食品廃棄物のリデュース・リサイクルによる都市廃棄物処理戦略に関する展望

一般記事(査読なし)
酒井 伸一; 矢野 順也 (2014) 廃棄物資源循環学会誌, 25(1): 55-68

食品廃棄物の3Rに対する取り組みは国内外で近年目まぐるしく展開されている。本報では食品廃棄物の定義や発生量等について国内外の現状を整理し、リデュース・リサイクルのLCAに関する複数の研究事例から定量的な効果を総合的に検討した。
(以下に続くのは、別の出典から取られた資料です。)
(** X15.  ESCAPE ends the run at the end of its turn, in every arithmetic:
    when one of the key events delivered at the end of a turn is ESCAPE
    pressed, that turn is completed (its update, its pruning and its
    rendering are done) and none of the turns that would follow runs: the
    globals at the exit of the loop are those after that turn's events, and
    the loop makes one more call only, the test of the close flag. *)
Theorem escape_ends_the_run :
  forall (ops : FloatOps) (libm : cmath.Libm ops)
         (i next : Turn) (rest : list Turn) (g : Globals),
    shouldClose g = false ->
    existsb is_escape_press (polled i) = true ->
    main_loop (i :: next :: rest) g
    = (pollEvents (polled i) (frame (clock i) (keyboard i) g),
       [glfwWindowShouldClose] ++ snd (turn i g) ++ [glfwWindowShouldClose]).
Proof.
  intros ops libm i next rest g Hopen Hesc.
  cbn [main_loop]. rewrite Hopen. unfold turn at 1. cbn [snd].
  set (g1 := pollEvents (polled i) (frame (clock i) (keyboard i) g)).
  assert (Hclosed : shouldClose g1 = true).
  { subst g1. rewrite pollEvents_fields. cbn [shouldClose]. rewrite Hesc.
    apply orb_true_r. }
  rewrite Hclosed. reflexivity.
Qed.

(** ESCAPE pressed during the first turn of a run in binary32. *)
Lemma escape_ends_the_run_witness :
  let quit := @mkTurn binary32 (flit 1.0) (Build_Keyboard false false false false)
                [(KEY_ESCAPE, PRESS)] in
  let idle := @mkTurn binary32 (flit 2.0) (Build_Keyboard true false false false) [] in
  fst (@main_loop binary32 libm_at_zero [quit; idle; idle] initial)
  = pollEvents (polled quit) (@frame binary32 libm_at_zero (clock quit) (keyboard quit) initial).
Proof.
  cbv zeta. rewrite escape_ends_the_run; reflexivity.
Defined.
(** * modbusd: the Modbus client codec, embedded from the Go sources

    The development follows the source files: the address translator and the
    request encoder ([Relative], [Absolute], [Request.Encode]), the frame
    model ([PDU], [ADU], [NewADU], [Bytes], [ErrorCRC], [ErrorLRC]), the
    shared decoder state machine ([Recover] and its section handlers) and
    the client engine ([do]).

    Go values are embedded as follows.
    - [byte] is [Byte.byte]; [uint16] and [uint64] are [Z] with the
      wrap-around written out ([u16], [u64]); the cursor [cnt] of the decoder
      is a Go [byte] and is kept as a [Z] reduced modulo 256 on every
      increment.
    - a [[]byte] is a [list byte]; the [nil] slice and the empty slice are
      both [[]] (the sources only ever test them through [len] or through
      [Bytes], which writes nothing for either).
    - a function returning [(T, error)] returns a [result T]: a value, an
      error value, or a run-time panic (index or slice bounds out of range,
      nil dereference), which Go raises where the model says [Panic].
    - loops that the source writes as [for { ... }] take a [fuel] argument;
      running out of fuel is [None] and is never confused with a result.

    The second part covers the encoders of the three protocols, the parsing
    of URLs and address strings, the client ([Request], [Read]) over the
    [Transport] and [Protocol] interfaces, and the TCP transport with the
    mutex and the response buffer of [TransportBase].  Its functions return
    an [xresult], which adds their own errors to those of the first part;
    Go strings are [string]s of bytes. *)

From Stdlib Require Import ZArith List String Ascii Bool Lia.
From Stdlib Require Import Strings.Byte.
Import ListNotations.

Local Open Scope Z_scope.

(** ** Machine integers and bytes *)

Definition byte := Byte.byte.

Definition byte_to_Z (b : byte) : Z := Z.of_N (Byte.to_N b).

(** Go's conversion [byte(v)]: the low eight bits. *)
Definition Z_to_byte (z : Z) : byte :=
  match Byte.of_N (Z.to_N (z mod 256)) with
  | Some b => b
  | None => x00
  end.

Definition u8 (z : Z) : Z := z mod 256.
Definition u16 (z : Z) : Z := z mod 65536.
Definition u64 (z : Z) : Z := z mod 18446744073709551616.

(** ** Results of Go calls *)

Inductive panic : Type :=
| IndexOutOfRange
| SliceBoundsOutOfRange
| NilDereference.

Inductive State : Type := TCOMPLETE | TRESET | TPROCESS | TFAILURE.

Inductive Section : Type :=
| SMBAP | SRTU | SASCII | SPDU | SERR | SDONE | SFAIL | SSOF | SEOF.

Inductive Element : Type :=
| ENONE | ETRANSID | EPROTOID | ESLAVEID | EFNCODE | ELENGTH | EEXCODE
| EDATA | ECRC | ELRC.
(** [logout()]: the suspension on [signOut] and how the navigation to
    [/auth] settles. *)
Definition logout (c : Chat) (w : Suspension (option Error)) (n : Navigation)
    (s : System) : Step :=
  match ChatService.clearChat s with
  | mkRun _ s1 t1 =>
      let c1 := notifyAll t1 c in
      match AuthService.logout w s1 with
      | mkRun (Resolved _) s2 t2 =>
          let c2 := notifyAll t2 c1 in
          match n with
          | NavigationFailed e =>
              mkStep (set_messageError "Error logging out" c2)
                     (mkRun (Resolved tt) s2
                        (t1 ++ t2 ++ [ConsoleError "Error logging out:"]))
          | _ =>
              mkStep (navigate "/auth" n c2) (mkRun (Resolved tt) s2 (t1 ++ t2))
          end
      | mkRun (Rejected e) s2 t2 =>
          mkStep (set_messageError "Error logging out" (notifyAll t2 c1))
                 (mkRun (Resolved tt) s2
                    (t1 ++ t2 ++ [ConsoleError "Error logging out:"]))
      end
  end.

(** [ngOnInit()], with [verificarAutenticacion] and [startChat] in line;
    [n] is how the navigation to [/auth] settles when nobody is signed in. *)
Definition ngOnInit (c : Chat) (n : Navigation) (s : System) : Step :=
  let c1 := set_user (currentUser s) c in
  match user c1 with
  | None =>
      mkStep (set_messageError "Error loading chat. Please try reloading the page."
                (navigate "/auth" n c1))
             (mkRun (Resolved tt) s [ConsoleError "Error upon initializing chat:"])
  | Some u =>
      let c2 := set_loadingHistory true c1 in
      match ChatService.initializeChat (uid u) s with
      | mkRun (Resolved _) s' t =>
          let c3 := set_loadingHistory false (notifyAll t c2) in
          mkStep (configureSubscriptions s' c3) (mkRun (Resolved tt) s' t)
      | mkRun (Rejected e) s' t =>
          let c3 := set_loadingHistory false (notifyAll t c2) in
          mkStep (set_messageError "Error loading chat. Please try reloading the page." c3)
                 (mkRun (Resolved tt) s'
                    (t ++ [ConsoleError "Error upon initializing chat in component:";
                           ConsoleError "Error upon initializing chat:"]))
      end
  end.

End ChatComponent.

(** ** Vocabulary of the further properties *)

Module Expectations.
Import Models Runtime.

Definition openaiFixedMessages : list string :=
  [ "Invalid request to OpenAI. Check the configuration.";
    "Invalid or unauthorized OpenAI API key.";
    "You have exceeded the request limit. Please try again later.";
    "OpenAI server error. Please try again later.";
    "Error connecting to OpenAI" ].

Definition geminiFixedMessages : list string :=
  [ "Invalid request to Gemini. Check the configuration.";
    "Invalid or unauthorized Gemini API key.";
    "You have exceeded the request limit. Please try again later.";
    "Gemini server error. Please try again later.";
    "Error connecting to Gemini" ].

(** Ascending order of [sentAt]. *)
Definition earlier (a b : ChatMessage) : Prop := (sentAt a <= sentAt b)%Z.
Definition chronological (l : list ChatMessage) : Prop := Sorted earlier l.

(** The status under which a message is stored: [status || 'sent']. *)
Definition storedStatus (m : ChatMessage) : MessageStatus :=
  match status m with Some st => st | None => sent end.

(** The requests posted to OpenAI in a trace, in order. *)
Fixpoint postedRequests (t : list Event) : list OpenAI.OpenAIRequest :=
  match t with
  | [] => []
  | HttpPost req :: t' => req :: postedRequests t'
  | _ :: t' => postedRequests t'
  end.
(* ===== verification/_CoqProject ===== *)
-Q . S2P
Prelude.v
Errors.v
Mbuf.v
MbufType.v
MbufSpec.v
Dpdk.v
Sim.v
Shim.v
Checksum.v
IpText.v
Mempool.v
Memring.v
Port.v
Engine.v
RingBuf.v
RingBufConc.v
RingBufLive.v
RingBufTso.v
FdPass.v
FdExamples.v
MemEnpsf.v
FiveTuple.v
Mux.v
MuxMain.v
MuxProgram.v
Ownership.v
Conservation.v
System.v
LoopApis.v
Loop.v
Build.v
加えて老朽化が進んでいる国内の焼却施設の施設更新に伴う都市廃棄物(MSW)処理戦略として、食品廃棄物の嫌気性メタン発酵の導入による国内のエネルギー回収、温室効果ガス削減ポテンシャルを推定した。食品廃棄物のメタン発酵バイオガス化発電とその他都市廃棄物の高効率焼却発電を組み合わせることで、2011年現在と2020年には37%、2030年には64%の発電電力量増加が期待できる。現在未利用の家庭系をはじめとするMSW中の食品廃棄物のメタン発酵利用は、特に焼却発電が難しい規模の中小都市にとっては重要なエネルギー回収、温室効果ガス削減手段となることが期待できる。